Why Edge Functions for AI
Three reasons Edge Functions are the right choice for AI API calls:
1. **Security**: Your OpenAI/Anthropic API key lives as a server-side secret, never exposed to the client. Anyone with your frontend code can't extract the key.
2. **Database access**: Edge Functions run inside Supabase's infrastructure and have direct, low-latency access to your PostgreSQL database. You can fetch user context, store results, and log usage in the same function that calls the AI.
3. **Streaming support**: Edge Functions support Response streaming, which lets you send AI output to the client word-by-word — dramatically improving perceived performance for long AI responses.
Basic OpenAI Proxy Function
The simplest Edge Function: receive a prompt, call OpenAI, return the response.
```typescript import OpenAI from "npm:openai"
const openai = new OpenAI({ apiKey: Deno.env.get("OPENAI_API_KEY") })
Deno.serve(async (req) => {
const { prompt } = await req.json()
const chat = await openai.chat.completions.create({
model: "gpt-4o",
messages: [{ role: "user", content: prompt }],
max_tokens: 500
})
return new Response(
JSON.stringify({ result: chat.choices[0].message.content }),
{ headers: { "Content-Type": "application/json" } }
)
})
```
Deploy: `supabase functions deploy openai-proxy`. Secrets: `supabase secrets set OPENAI_API_KEY=sk-...`.
Adding Authentication and Rate Limiting
Every AI Edge Function should verify the user is authenticated and check their usage limits:
```typescript
import { createClient } from "npm:@supabase/supabase-js"
Deno.serve(async (req) => {
// Verify auth token
const token = req.headers.get("Authorization")?.replace("Bearer ", "")
const supabase = createClient(Deno.env.get("SUPABASE_URL"), Deno.env.get("SUPABASE_SERVICE_ROLE_KEY"))
const { data: { user }, error } = await supabase.auth.getUser(token)
if (error || !user) return new Response("Unauthorized", { status: 401 })
// Check rate limit (max 20 requests/hour)
const oneHourAgo = new Date(Date.now() - 3600000).toISOString()
const { count } = await supabase
.from("ai_usage_log")
.select("*", { count: "exact" })
.eq("user_id", user.id)
.gte("created_at", oneHourAgo)
if (count >= 20) return new Response("Rate limit exceeded", { status: 429 })
// ... call OpenAI and log usage
})
```
Streaming Responses to WeWeb
Streaming sends AI output to the client progressively — users see text appearing word by word instead of waiting for the full response.
In the Edge Function:
```typescript
const stream = await openai.chat.completions.create({
model: "gpt-4o",
messages,
stream: true
})
const readable = new ReadableStream({ async start(controller) { for await (const chunk of stream) { const text = chunk.choices[0]?.delta?.content || "" controller.enqueue(new TextEncoder().encode(text)) } controller.close() } })
return new Response(readable, {
headers: { "Content-Type": "text/event-stream" }
})
```
In WeWeb: use a custom JavaScript action to fetch the stream URL and update a page variable character by character as chunks arrive.
Building a RAG Pipeline (Retrieval Augmented Generation)
RAG improves AI answers by injecting relevant knowledge into the prompt at query time.
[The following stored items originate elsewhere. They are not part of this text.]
(** The registry after [RegisterDenom] of [atom] with the empty name as its
    base. *)
Definition regEmptyBase : Registry :=
  snd (RegisterDenom emptyRegistry "atom" one EmptyString one).

(** The registry after [RegisterDenom("atom", 1, "uatom", 0)]: the base has
    the multiplier zero. *)
Definition regZeroBase : Registry :=
  snd (RegisterDenom emptyRegistry "atom" one "uatom" 0).

(** The registry after [RegisterDenom("atom", 10^60, "uatom", 10^-18)]. *)
Definition regWide : Registry :=
  snd (RegisterDenom emptyRegistry "atom" (10 ^ 78) "uatom" 1).

(** The registry after
    [RegisterDenom("aaa", 1.999999999999999999, "bbb", 2)]. *)
Definition regNearTwo : Registry :=
  snd (RegisterDenom emptyRegistry "aaa" (2 * one - 1) "bbb" (2 * one)).

(** One call of [RegisterDenom]. *)
Record RegisterCall : Type := mkCall {
  callDenom : string; callUnit : Z; callBase : string; callBaseUnit : Z
}.

(** The registry after a sequence of calls, whatever each call returned. *)
Definition registerAll (calls : list RegisterCall) : Registry :=
  fold_left
    (fun reg c =>
       snd (RegisterDenom reg (callDenom c) (callUnit c) (callBase c) (callBaseUnit c)))
    calls emptyRegistry.

(** Every base-link points at a name that is linked to itself and has a
    multiplier. *)
Definition linksClosed (reg : Registry) : Prop :=
  forall d b, baseDenom reg !! d = Some b ->
    baseDenom reg !! b = Some b /\ is_Some (denomUnits reg !! b).

(** What [Quo] leaves for a dividend [n] and a divisor [d] that carry the
    same scale, and what [TruncateInt] makes of it. *)
Definition quoRounded (n d : Z) : Z :=
  chopPrecisionAndRound (Z.quot (n * precisionReuse * precisionReuse) d).

Definition quoTruncated (n d : Z) : Z := Z.quot (quoRounded n d) precisionReuse.

(** The order in which [DecCoins.Sort] leaves two coins. *)
Definition denomLt (a b : DecCoin) : Prop := strLt (DDenom a) (DDenom b) = true.

(** Both maps hold the same names. *)
Definition sameNames (reg : Registry) : Prop :=
  forall k, is_Some (denomUnits reg !! k) <-> is_Some (baseDenom reg !! k).

(** One step of [registerAll]. *)
Definition registerCall (reg : Registry) (c : RegisterCall) : Registry :=
  snd (RegisterDenom reg (callDenom c) (callUnit c) (callBase c) (callBaseUnit c)).

(** A name outside the grammar is linked to itself only. *)
Definition selfLinkedOutside (reg : Registry) : Prop :=
  forall d b, baseDenom reg !! d = Some b -> validDenom d = true \/ b = d.

(** * Properties of the registry *)

Section Registry.

Implicit Types (reg : Registry) (denom bDenom : string) (unit bUnit : Z).

Lemma RegisterDenom_invalid reg denom unit bDenom bUnit :
  validDenom denom = false ->
  RegisterDenom reg denom unit bDenom bUnit = (Some (InvalidDenom denom), reg).
Proof. intros Hv. unfold RegisterDenom, ValidateDenom. by rewrite Hv. Qed.

Lemma RegisterDenom_taken reg denom u unit bDenom bUnit :
  validDenom denom = true -> denomUnits reg !! denom = Some u ->
  RegisterDenom reg denom unit bDenom bUnit = (Some (AlreadyRegistered denom), reg).
Proof. intros Hv Hu. unfold RegisterDenom, ValidateDenom. by rewrite Hv, Hu. Qed.

Lemma RegisterDenom_fresh reg denom unit bDenom bUnit :
  validDenom denom = true -> denomUnits reg !! denom = None ->
  RegisterDenom reg denom unit bDenom bUnit =
    (None, mkRegistry (<[bDenom := bUnit]> (<[denom := unit]> (denomUnits reg)))
                      (<[bDenom := bDenom]> (<[denom := bDenom]> (baseDenom reg)))).
Proof. intros Hv Hu. unfold RegisterDenom, ValidateDenom. by rewrite Hv, Hu. Qed.

Lemma GetDenomUnit_Some reg denom u :
  validDenom denom = true -> denomUnits reg !! denom = Some u ->
  GetDenomUnit reg denom = (u, true).
Proof. intros Hv Hu. unfold GetDenomUnit, ValidateDenom. by rewrite Hv, Hu. Qed.

End Registry.

(** ** Registering a name that is already there *)

(** C2, as stated, fails: [ab] has a multiplier recorded, and registering it
    again returns the error of [ValidateDenom], not the one of line 25; nor
    does [GetDenomUnit] return the multiplier. *)
Lemma recorded_name_not_AlreadyRegistered :
  ~ (forall reg denom u unit bDenom bUnit,
        denomUnits reg !! denom = Some u ->
        RegisterDenom reg denom unit bDenom bUnit
          = (Some (AlreadyRegistered denom), reg)
        /\ GetDenomUnit (snd (RegisterDenom reg denom unit bDenom bUnit)) denom
          = (u, true)).
Proof.
  intros H.
  destruct (H regShortBase "ab" one 5 "ab" 5) as [H1 _]; [by vm_compute|].
  apply (f_equal fst) in H1. vm_compute in H1. discriminate.
Qed.

(** C2, amended: when [denom] has a multiplier recorded, [RegisterDenom]
    returns an error and the registry it leaves is the one it found; for a
    name of the grammar the error is [AlreadyRegistered] and [GetDenomUnit]
    still returns the recorded multiplier (a name outside the grammar gets
    [InvalidDenom]). *)
Theorem RegisterDenom_recorded reg denom u unit bDenom bUnit :
  denomUnits reg !! denom = Some u ->
  snd (RegisterDenom reg denom unit bDenom bUnit) = reg
  /\ fst (RegisterDenom reg denom unit bDenom bUnit)
     = Some (if validDenom denom then AlreadyRegistered denom
             else InvalidDenom denom)
  /\ (validDenom denom = true ->
      GetDenomUnit (snd (RegisterDenom reg denom unit bDenom bUnit)) denom
      = (u, true)).
Proof.
  intros Hu. destruct (validDenom denom) eqn:Hv.
  - rewrite (RegisterDenom_taken _ _ u) by done. simpl.
    repeat split. intros _. by apply GetDenomUnit_Some.
  - rewrite RegisterDenom_invalid by done. simpl. by repeat split.
Qed.

Lemma RegisterDenom_recorded_witness :
  let reg := regShortBase in
  denomUnits reg !! "atom" = Some one
  /\ snd (RegisterDenom reg "atom" 7 "uatom" 9) = reg
  /\ fst (RegisterDenom reg "atom" 7 "uatom" 9) = Some (AlreadyRegistered "atom")
  /\ GetDenomUnit (snd (RegisterDenom reg "atom" 7 "uatom" 9)) "atom" = (one, true).
Proof.
  assert (Hu : denomUnits regShortBase !! "atom" = Some one) by (by vm_compute).
  destruct (RegisterDenom_recorded regShortBase "atom" one 7 "uatom" 9 Hu)
    as (H1 & H2 & H3).
  split; [exact Hu|]. split; [exact H1|]. split; [exact H2|].
  apply H3. reflexivity.
Defined.

(** ** A successful registration *)

(** C6, as stated, fails when [denom] and [baseDenom] are the same name:
    line 29 overwrites what line 28 wrote, and the name ends with [baseUnit],
    not [unit]. *)
Lemma RegisterDenom_same_name_keeps_bUnit :
  ~ (forall reg denom unit bDenom bUnit,
        validDenom denom = true -> denomUnits reg !! denom = None ->
        let reg' := snd (RegisterDenom reg denom unit bDenom bUnit) in
        fst (RegisterDenom reg denom unit bDenom bUnit) = None
        /\ denomUnits reg' !! denom = Some unit
        /\ denomUnits reg' !! bDenom = Some bUnit
        /\ baseDenom reg' !! denom = Some bDenom
        /\ baseDenom reg' !! bDenom = Some bDenom).
Proof.
  intros H.
  destruct (H emptyRegistry "atom" 1 "atom" 2) as (_ & H2 & _);
    [by vm_compute | by vm_compute |].
  vm_compute in H2. discriminate.
Qed.

(** C6, amended: a successful [RegisterDenom] records [baseUnit] for
    [baseDenom] (overwriting), records [unit] for [denom] when the two names
    differ, links both names to [baseDenom], and leaves every other entry of
    both maps as it was. *)
Theorem RegisterDenom_installs reg denom unit bDenom bUnit :
  validDenom denom = true -> denomUnits reg !! denom = None ->
  let reg' := snd (RegisterDenom reg denom unit bDenom bUnit) in
  fst (RegisterDenom reg denom unit bDenom bUnit) = None
  /\ denomUnits reg' !! bDenom = Some bUnit
  /\ (denom <> bDenom -> denomUnits reg' !! denom = Some unit)
  /\ baseDenom reg' !! denom = Some bDenom
  /\ baseDenom reg' !! bDenom = Some bDenom
  /\ (forall k, k <> denom -> k <> bDenom ->
        denomUnits reg' !! k = denomUnits reg !! k
        /\ baseDenom reg' !! k = baseDenom reg !! k).
Proof.
  intros Hv Hu. rewrite RegisterDenom_fresh by done. simpl.
  split; [done|]. split; [by rewrite lookup_insert_eq|].
  split; [intros Hne; rewrite lookup_insert_ne by done; by rewrite lookup_insert_eq|].
  split.
  { destruct (decide (bDenom = denom)) as [->|Hne].
    - by rewrite lookup_insert_eq.
    - rewrite lookup_insert_ne by done. by rewrite lookup_insert_eq. }
  split; [by rewrite lookup_insert_eq|].
  intros k Hk1 Hk2. by rewrite !lookup_insert_ne by done.
Qed.

Lemma RegisterDenom_installs_witness :
  let reg' := snd (RegisterDenom regShortBase "uatom" 3 "ab" 4) in
  fst (RegisterDenom regShortBase "uatom" 3 "ab" 4) = None
  /\ denomUnits reg' !! "ab" = Some 4
  /\ denomUnits reg' !! "uatom" = Some 3
  /\ baseDenom reg' !! "uatom" = Some "ab"
  /\ baseDenom reg' !! "ab" = Some "ab"
  /\ denomUnits reg' !! "atom" = denomUnits regShortBase !! "atom".
Proof.
  destruct (RegisterDenom_installs regShortBase "uatom" 3 "ab" 4)
    as (H1 & H2 & H3 & H4 & H5 & H6); [reflexivity | by vm_compute |].
  split; [exact H1|]. split; [exact H2|]. split; [by apply H3|].
  split; [exact H4|]. split; [exact H5|].
  by apply (H6 "atom").
Defined.

(** ** Looking up the base denomination *)

(** C8, as stated, fails: [atom] has a base-link entry, the empty name, and
    [GetBaseDenom] reads it as a missing one. *)
Lemma GetBaseDenom_fails_on_existing_entry :
  ~ (forall reg denom,
        (GetBaseDenom reg denom = Err NotRegistered
         <-> baseDenom reg !! denom = None)
        /\ (forall b, baseDenom reg !! denom = Some b ->
                      GetBaseDenom reg denom = Ok b)).
Proof.
  intros H. destruct (H regEmptyBase "atom") as [[H1 _] _].
  assert (Hn : baseDenom regEmptyBase !! "atom" = None) by (by apply H1).
  vm_compute in Hn. discriminate.
Qed.

Lemma eqb_empty (s : string) : String.eqb s EmptyString = true <-> s = EmptyString.
Proof. apply String.eqb_eq. Qed.

(** C8, amended: [GetBaseDenom(denom)] fails with [NotRegistered] exactly
    when [denom] has no base-link entry or has the empty name as its entry;
    an entry that is not the empty name is returned. *)
Theorem GetBaseDenom_spec reg denom :
  (GetBaseDenom reg denom = Err NotRegistered
   <-> baseDenom reg !! denom = None \/ baseDenom reg !! denom = Some EmptyString)
  /\ (forall b, baseDenom reg !! denom = Some b -> b <> EmptyString ->
                GetBaseDenom reg denom = Ok b)
  /\ (forall e, GetBaseDenom reg denom = Err e -> e = NotRegistered).
Proof.
  unfold GetBaseDenom, baseDenomAt.
  destruct (baseDenom reg !! denom) as [b|] eqn:Hb; simpl.
  - destruct (String.eqb b EmptyString) eqn:Heq.
    + apply eqb_empty in Heq as ->. split; [split; auto|].
      split; [intros b [= <-] Hne; done | by intros e [= <-]].
    + assert (b <> EmptyString) by (intros ->; discriminate).
      split; [split; [discriminate | intros [?|[= ->]]; done]|].
      split; [by intros b' [= <-] | discriminate].
  - split; [split; auto|]. split; [discriminate | by intros e [= <-]].
Qed.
Architecture:
1. **Knowledge ingestion** (run once): For each document in your knowledge base, call OpenAI's embedding API to get a 1536-dimensional vector. Store vectors in Supabase using the pgvector extension.
2. **Query time**: When a user asks a question, embed the question (same embedding API), then run a similarity search in Supabase: `SELECT content, 1 - (embedding <=> query_embedding) AS similarity FROM documents ORDER BY similarity DESC LIMIT 3`.
3. **Augmented prompt**: Inject the top 3 matching documents into the system prompt: "Answer using only the following context: [docs]. If the answer isn't in the context, say you don't know."
Result: the AI answers only from your documentation, with zero hallucination about things you haven't documented.